Maintaining the structured Dremio solution


Accessing the virtual machine

Follow this guide which will walk you through connecting to the VM running the dremio, minio and the flask api docker containers, it also has the docker-compose file for dremio and minio though that can be found on github aswell. The guide has a prerequesite of having installed anyconnect VPN.

In order to access the UI's for dremio and minio you will need to speak to the leader of the datawarehousing team who will either provide you with login details or direct you to someone who can.

How the solution works

Think of the structured solution as a datalakehouse (Minio) which can store files of any type with Dremio layered over it as the interactable UI for doing sql queries on a sql table. They are linked through adding minio as a source for dremio to store and access the data. As of writing this documentation we have three buckets on minio though only project-2 and project-3 are connected to dremio. PHOTO OF DREMIO

How minio works

To create a new bucket simply go into minio and select the buckets tab, name it and press create. PHOTO OF CREATING BUCKET

To link it to dremio you'll need to go into minio again and create an access key and copy down the access key and secret key it gives you. PHOTO OF ACCESS KEY

How dremio works

Then go to dremio click add source. PHOTO OF BUTTON

Then select amazon s3.

For the first tab of details simply enter any desired name for the source, the access and secret key you copied from the minio section and ensure encrypt connection is off. PHOTO OF DETAILS

Then for the advanced details tab specify the path of the bucket like below, it should just be /nameofbucketinminio and add three connection properties filling them out the same as seen below. PHOTO OF ADVANCED DETAILS

Then press save and it should add it.

Creating tables in dremio

As of writing this documentation the method of converting and uploading data as a sql table is through this script which is currently only uploaded to a forked repository of Redback Operation's github but should be merged soon in the directory: redback-data-warehouse/Structured Dremio Solution/Script/pipeline.py.

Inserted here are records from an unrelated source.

(* ===== verification/GceLB.v ===== *)
(** The load balancers of the GCE provider ([gce.go]): forwarding rules,
    target pools, firewalls, static addresses and HTTP health checks.

    A region's and the project's requests are calls, answered with [Do()]'s
    answer.  Of a service the fields used are given, with its source ranges
    and the path and port of its health check, which a library computes from
    it. *)

From stdpp Require Import pretty.
From S2P Require Import Prelude GoStrings Par Types Api Wait VolumePlugins CloudProvider Gce GceInstances.
From Stdlib Require Import Lia.

#[local] Open Scope string_scope.

(** * Data *)

Record ServicePort := { sp_Protocol : string; sp_Port : Z }.

Record Service := {
  sv_Namespace : string;
  sv_Name : string;
  sv_UID : string;
  sv_Ports : list ServicePort;
  sv_LoadBalancerIP : string;
  sv_SessionAffinity : string;
  sv_SourceRanges : res (gset string);
  sv_HealthCheckPathPort : string * Z;
}.

Record Node := { nd_Name : string }.

Record ForwardingRule := {
  fr_Name : string;
  fr_Description : string;
  fr_IPAddress : string;
  fr_IPProtocol : string;
  fr_PortRange : string;
  fr_Target : string;
}.

Record TargetPool := {
  tp_Name : string;
  tp_Description : string;
  tp_Instances : list string;
  tp_SessionAffinity : string;
  tp_HealthChecks : list string;
}.

Record FirewallAllowed := { fa_IPProtocol : string; fa_Ports : list string }.
Record Firewall := {
  fw_Name : string;
  fw_Description : string;
  fw_Network : string;
  fw_SourceRanges : list string;
  fw_TargetTags : list string;
  fw_Allowed : list FirewallAllowed;
}.

Record Address := { addr_Name : string; addr_Description : string; addr_Address : string }.

Record HttpHealthCheck := {
  hh_Name : string;
  hh_Port : Z;
  hh_RequestPath : string;
  hh_Host : string;
  hh_Description : string;
  hh_CheckIntervalSec : Z;
  hh_TimeoutSec : Z;
  hh_HealthyThreshold : Z;
  hh_UnhealthyThreshold : Z;
  hh_SelfLink : string;
}.

(** * Calls *)

Inductive GceLbE : Type -> Type :=
| ForwardingRulesGet (region name : string) : GceLbE (res ForwardingRule)
| ForwardingRulesInsert (region : string) (rule : ForwardingRule) : GceLbE (res Operation)
| ForwardingRulesDelete (region name : string) : GceLbE (res Operation)
| TargetPoolsGet (region name : string) : GceLbE (res TargetPool)
| TargetPoolsInsert (region : string) (pool : TargetPool) : GceLbE (res Operation)
| TargetPoolsDelete (region name : string) : GceLbE (res Operation)
| TargetPoolsAddInstance (region name : string) (instances : list string) : GceLbE (res Operation)
| TargetPoolsRemoveInstance (region name : string) (instances : list string) : GceLbE (res Operation)
| FirewallsGet (name : string) : GceLbE (res Firewall)
| FirewallsInsert (firewall : Firewall) : GceLbE (res Operation)
| FirewallsUpdate (name : string) (firewall : Firewall) : GceLbE (res Operation)
| FirewallsDelete (name : string) : GceLbE (res Operation)
| AddressesListPage (region pageToken : string) : GceLbE (res (page_of Address))
| AddressesInsert (region : string) (address : Address) : GceLbE (res Operation)
| AddressesGet (region name : string) : GceLbE (res Address)
| AddressesDelete (region name : string) : GceLbE (res Operation)
| HttpHealthChecksGet (name : string) : GceLbE (res HttpHealthCheck)
| HttpHealthChecksInsert (hc : HttpHealthCheck) : GceLbE (res Operation)
| HttpHealthChecksUpdate (name : string) (hc : HttpHealthCheck) : GceLbE (res Operation)
| HttpHealthChecksDelete (name : string) : GceLbE (res Operation)
| HttpHealthChecksList : GceLbE (res (list HttpHealthCheck)).

Inductive GceNetE (X : Type) : Type :=
| CallNet (e : GceLbE X)
| CallNode (e : GceNodeE X).
Arguments CallNet {X} e.
Arguments CallNode {X} e.
#[export] Instance SubE_net : SubE GceLbE GceNetE := fun _ e => CallNet e.
#[export] Instance SubE_net_node : SubE GceNodeE GceNetE := fun _ e => CallNode e.
#[export] Instance SubE_net_sys : SubE GceSysE GceNetE := fun _ e => CallNode (NodeSys e).

#[local] Abbreviation M A := (prog GceNetE A).

(** [int32(x)] of an [int64]. *)
Definition wrap32 (z : Z) : Z := ((z + 2 ^ 31) mod 2 ^ 32 - 2 ^ 31)%Z.

(** What is done with the answer to an insertion: a conflict, of the request
    or of the operation, is a success. *)
Definition inserted (answer : res Operation) (wait : option Operation -> M (option error))
    : M (option error) :=
  match answer with
  | Err err => if negb (isHTTPErrorCode err 409) then Done (Some err) else Done None
  | Ok op =>
      let! err := wait (Some op) in
      match err with
      | Some err => if negb (isHTTPErrorCode err 409) then Done (Some err) else Done None
      | None => Done None
      end
  end.

(** And to a deletion: what is not found is deleted. *)
Definition deleted (answer : res Operation) (wait : option Operation -> M (option error))
    : M (option error) :=
  match answer with
  | Err err => if isHTTPErrorCode err 404 then Done None else Done (Some err)
  | Ok op => wait (Some op)
  end.

Definition region_wait (region : string) (op : option Operation) : M (option error) :=
  lift (waitForRegionOp op region).
Definition global_wait (op : option Operation) : M (option error) := lift (waitForGlobalOp op).

(** * Sets of networks *)

(** [net.ParseCIDR(s)]: the network, as it is printed. *)
Class CidrParser := ParseCIDR : string -> option string.

Definition ParseIPNets `{CidrParser} (specs : list string) : option (gset string) :=
  fold_left (fun nets spec =>
               match nets, ParseCIDR (TrimSpace spec) with
               | Some nets, Some k => Some ({[k]} ∪ nets)
               | _, _ => None
               end) specs (Some ∅).

Definition gceHcCheckIntervalSeconds : Z := 2.
Definition gceHcTimeoutSeconds : Z := 1.
Definition gceHcHealthyThreshold : Z := 1.
Definition gceHcUnhealthyThreshold : Z := 5.
Definition maxTargetPoolCreateInstances : nat := 200.

(** * Names and texts *)

Definition nodeNames (nodes : list Node) : list string := nd_Name <$> nodes.

Definition quote : string := String "034" "".
Definition service_description (serviceName : string) : string :=
  "{" +:+ quote +:+ "kubernetes.io/service-name" +:+ quote +:+ ":" +:+ quote +:+ serviceName +:+
  quote +:+ "}".

Definition makeHealthCheckDescription (serviceName : string) : string := service_description serviceName.

Definition makeFirewallName (name : string) : string := "k8s-fw-" +:+ name.

Definition makeFirewallDescription (serviceName ipAddress : string) : string :=
  "{" +:+ quote +:+ "kubernetes.io/service-name" +:+ quote +:+ ":" +:+ quote +:+ serviceName +:+
  quote +:+ ", " +:+ quote +:+ "kubernetes.io/service-ip" +:+ quote +:+ ":" +:+ quote +:+ ipAddress +:+
  quote +:+ "}".

(** Both are sorted. *)
Definition slicesEqual (x y : list string) : bool :=
  bool_decide (length x = length y) &&
  bool_decide (merge_sort string_le x = merge_sort string_le y).

Definition loadBalancerPortRange (ports : list ServicePort) : res string :=
  match ports with
  | [] => Err (errorf "no ports specified for GCE load balancer" [])
  | p :: _ =>
      if negb (bool_decide (sp_Protocol p = "TCP")) && negb (bool_decide (sp_Protocol p = "UDP")) then
        Err (errorf "Invalid protocol %s, only TCP and UDP are supported" [sp_Protocol p])
      else
        let minPort := fold_left (fun m p => if bool_decide (sp_Port p < m)%Z then sp_Port p else m) ports 65536%Z in
        let maxPort := fold_left (fun m p => if bool_decide (m < sp_Port p)%Z then sp_Port p else m) ports 0%Z in
        Ok (pretty minPort +:+ "-" +:+ pretty maxPort)
  end.
(** C29: Making the provider: every region is registered at most once, none that
    was known before, and the regions known afterwards are these; a provider
    that could be made has a zone of two bytes at least, its region is the
    zone without the last, and it is known; and the first one made registers
    the well-known regions. *)
Theorem newAWSCloud_regions config g :
  wp note_registered (newAWSCloud config g) (provider_made g) [].
Proof.
  assert (forall r, (forall c, r <> Ok c) -> provider_made g [] (Returned (g, r))) as Hnone.
  { intros r Hr. split; [|intros c Hc; by destruct (Hr c)]. split_and!; [cbn; set_solver|constructor|constructor]. }
  unfold newAWSCloud. apply wp_bind, registered_plain.
  { only_exec. apply config_plain. }
  intros [[[client cfg]|e]|why]; [|by apply Hnone|done].
  case_bool_decide as Hlen; [by apply Hnone|].
  destruct (azToRegion (cfg_Zone cfg)) as [region|e] eqn:Hregion; [|by apply Hnone].
  unfold new_cloud_in. eapply wp_seq.
  { apply (RecognizeRegion_registers (awsRegions g)). split_and!; [set_solver|constructor|constructor]. }
  intros l o (regions & -> & Hr & Hin). cbn beta zeta. unfold isRegionValid.
  rewrite bool_decide_eq_true_2, andb_false_r by set_solver.
  apply wp_bind. eapply wp_quiet_always; [apply plain_service_step|apply parts_plain|].
  eapply always_impl; [|apply parts_made]. intros _ [[c|e]|why] Hc; [|done..].
  destruct (Hc c eq_refl) as (<- & <-). cbn [wp once awsRegions].
  destruct (once g) eqn:Honce; cbn [wp].
  - split; [done|]. intros c' [= <-]. cbn. split_and!; [lia|done|set_solver|done|by rewrite Honce].
  - eapply wp_seq; [by apply recognize_all_registers|]. intros l' o (regions' & -> & Hr' & <-). cbn.
    split; [done|]. intros c' [= <-]. cbn. split_and!; [lia|done|set_solver|done|set_solver].
Qed.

The script takes in a csv file and creates a sql table out of it in dremio. If you have access to dremio you can see the table and use the sql runner tab on the left to query it.

How the flask api works

The flask api is a level of security and convenience on top of the dremio rest api to prevent malicous use of sql commands. It allows people connected to the deakin network through anyconnect VPN to query their data in dremio.

The code for the app and docker container running it can be found here, that link is the same fork as the script and should be added to the main branch soon in the same directory.

The guide on how to use the api as a data analyst will be uploaded alongside this one and should be found in the same folder labeled structured solution.